[THE PROBLEM]: Copy the records below verbatim, from the first line through the line containing "complement; [char] is", inclusive, and output nothing else.

[Stored data]
(** * uniqstr.c: a string-deduplicating, occurrence-counting hash table

    Shallow embedding of [src/uniqstr.c] and the properties of its
    open-addressed table (hash, create, grow, insert) and of its two
    helpers (the string validator and the character look-up table).

    The table is described twice: by what it holds (the strings and counts
    of its slots), and, in [Mem], by the blocks of memory that the code
    allocates and frees; the second description is shown to compute the
    first.

    Platform model (LP64, x86-64 System V): [int] is 32 bits, two's
    complement; [char] is a signed byte; a pointer is 8 bytes wide;
    [float] is IEEE-754 binary32 and [double] binary64. *)

From Stdlib Require Import ZArith Lia List String Ascii Bool Permutation.
From Stdlib Require Import Floats.SpecFloat.
From stdpp Require Import base tactics list.

Local Open Scope Z_scope.

(** ** Outcomes of running a piece of C code *)

(** A call either returns a value, or runs into undefined behaviour (a read or
    write through NULL or outside an array, a division by zero), or never
    leaves a loop. *)
Inductive result (A : Type) : Type :=
| Ret (a : A)
| Fault
| Diverge.
Arguments Ret {A} a.
Arguments Fault {A}.
Arguments Diverge {A}.

Definition bind {A B : Type} (r : result A) (k : A -> result B) : result B :=
  match r with
  | Ret a => k a
  | Fault => Fault
  | Diverge => Diverge
  end.

Notation "x <- e ;; k" := (bind e (fun x => k))
  (at level 100, e at next level, right associativity).

(** ** C [int] arithmetic *)

Module Int.
Definition MIN : Z := - 2 ^ 31.
Definition MAX : Z := 2 ^ 31 - 1.

(** Reduction of a mathematical integer to the 32-bit two's complement
    range. *)
Definition wrap (z : Z) : Z := (z + 2 ^ 31) mod 2 ^ 32 - 2 ^ 31.

Definition add (a b : Z) : Z := wrap (a + b).
Definition mul (a b : Z) : Z := wrap (a * b).

(** [a % b]: the remainder has the sign of the dividend; a zero divisor
    traps, and so does [INT_MIN % -1]. *)
Definition rem (a b : Z) : result Z :=
  if b =? 0 then Fault
  else if (a =? MIN) && (b =? -1) then Fault
  else Ret (Z.rem a b).

Definition in_range (z : Z) : Prop := MIN <= z <= MAX.
End Int.

(** ** Characters and NUL-terminated strings *)

(** A [string] stands for the bytes found at a [char *]; the terminating NUL
    is the end of the Rocq string, and a NUL byte inside it ends the C string
    early, as it would in memory. *)

Definition uchar (c : ascii) : Z := Z.of_N (N_of_ascii c).

(** The value of a [char] in an [int] expression: [char] is signed. *)
Definition char_val (c : ascii) : Z :=
  if uchar c <? 128 then uchar c else uchar c - 256.

Definition is_nul (c : ascii) : bool := uchar c =? 0.

(** The contents of the C string: everything before the first NUL. *)
Fixpoint cstr (s : string) : string :=
  match s with
  | EmptyString => EmptyString
  | String c rest => if is_nul c then EmptyString else String c (cstr rest)
  end.

Fixpoint strlen (s : string) : Z :=
  match s with
  | EmptyString => 0
  | String c rest => if is_nul c then 0 else 1 + strlen rest
  end.

(** The byte read at the head of a string (0 at its end). *)
Definition head_byte (s : string) : Z :=
  match s with
  | EmptyString => 0
  | String c _ => uchar c
  end.

Fixpoint strcmp (a b : string) : Z :=
  match a with
  | EmptyString => 0 - head_byte b
  | String x a' =>
      if is_nul x then 0 - head_byte b
      else match b with
           | EmptyString => uchar x
           | String y b' =>
               if uchar x =? uchar y then strcmp a' b' else uchar x - uchar y
           end
  end.

(** ** Constants of the program *)

Definition ASCII_SIZE : Z := 128.
Definition HASH_SIZE : Z := 11.
Definition HASH_MAGIC : Z := 37.
Definition HASH_GROWTH_FACTOR : Z := 2.
Definition MAX_STRING_SIZE : Z := 64.
Definition MIN_STRING_SIZE : Z := 1.

(** [sizeof(const unsigned char * )] *)
Definition SIZEOF_POINTER : Z := 8.

(** ** [hash] *)

Fixpoint hash_loop (str : string) (size : Z) (h : Z) : result Z :=
  match str with
  | EmptyString => Ret h
  | String c rest =>
      if is_nul c then Ret h
      else
        h' <- Int.rem (Int.add (Int.mul h HASH_MAGIC) (char_val c)) size ;;
        hash_loop rest size h'
  end.

Definition hash (str : string) (size : Z) : result Z := hash_loop str size 0.

(** The rolling hash as the specification words it: the accumulator starts
    at 0 and each character code is folded in modulo the capacity. *)
Definition poly_hash (str : string) (capacity : Z) : Z :=
  fold_left (fun acc c => (acc * 37 + uchar c) mod capacity)
            (list_ascii_of_string str) 0.

(** ** [checkString] *)

(** [const int SIZE = strlen(str)] converts a [size_t] to [int]. *)
Definition checkString (str : option string) : Z :=
  match str with
  | None => -1
  | Some s =>
      let SIZE := Int.wrap (strlen s) in
      if (SIZE <? MIN_STRING_SIZE) || (SIZE >? MAX_STRING_SIZE) then -1 else 0
  end.

Definition checkSize (size : Z) : Z := if size <? 1 then -1 else size.


(** ** Floating point: the load factor *)

(** [float] arithmetic at binary32 precision and its promotion to [double]
    for the comparison with the [double] constant 0.75. *)
Module Float.
Definition prec32 : Z := 24.
Definition emax32 : Z := 128.
Definition prec64 : Z := 53.
Definition emax64 : Z := 1024.

(** [(float) n] for an [int] n *)
Definition of_int (n : Z) : spec_float :=
  binary_normalize prec32 emax32 n 0 false.

Definition div (x y : spec_float) : spec_float := SFdiv prec32 emax32 x y.

(** [(double) x] for a [float] x *)
Definition to_double (x : spec_float) : spec_float :=
  match x with
  | S754_finite s m e => binary_round prec64 emax64 s m e
  | _ => x
  end.

(** [x > y] on doubles *)
Definition gt (x y : spec_float) : bool := SFltb y x.

(** The [double] constant 0.75 = 3 * 2^51 * 2^-53. *)
Definition c0_75 : spec_float := S754_finite false (3 * 2 ^ 51) (-53).
End Float.

Definition HASH_LOAD_FACTOR : spec_float := Float.c0_75.

(** ** The table *)

(** A [Word]: [w_str] is the [char *] (NULL when the slot is empty), pointing
    to the table's own copy of the string. *)
Record Word : Type := mkWord { w_str : option string; w_count : Z }.

(** A [HashTable]: [ht_dict] is the [Word *] (NULL, or an array of slots). *)
Record HashTable : Type :=
  mkHashTable { ht_dict : option (list Word); ht_size : Z; ht_count : Z }.

Definition zero_word : Word := mkWord None 0.

(** What the allocator answers during one call: whether [malloc], [calloc]
    and [strdup] find memory. *)
Record allocator : Type :=
  mkAllocator { malloc_ok : bool; calloc_ok : bool; strdup_ok : bool }.

Definition heap_ok : allocator := mkAllocator true true true.

(** [calloc(n, sizeof(T))]: zero-filled array, or NULL. A negative [int]
    converts to a [size_t] too large to be served. *)
Definition calloc {A : Type} (ok : bool) (zero : A) (n : Z) : option (list A) :=
  if ok && (0 <=? n) then Some (repeat zero (Z.to_nat n)) else None.

Definition strdup (ok : bool) (s : string) : option string :=
  if ok then Some (cstr s) else None.

(** Pointer dereference and array indexing. *)
Definition deref {A : Type} (p : option A) : result A :=
  match p with
  | Some a => Ret a
  | None => Fault
  end.

Definition slot {A : Type} (a : list A) (i : Z) : option A :=
  if 0 <=? i then a !! Z.to_nat i else None.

[ANSWER AREA]:
(** * uniqstr.c: a string-deduplicating, occurrence-counting hash table

    Shallow embedding of [src/uniqstr.c] and the properties of its
    open-addressed table (hash, create, grow, insert) and of its two
    helpers (the string validator and the character look-up table).

    The table is described twice: by what it holds (the strings and counts
    of its slots), and, in [Mem], by the blocks of memory that the code
    allocates and frees; the second description is shown to compute the
    first.

    Platform model (LP64, x86-64 System V): [int] is 32 bits, two's
    complement; [char] is a signed byte; a pointer is 8 bytes wide;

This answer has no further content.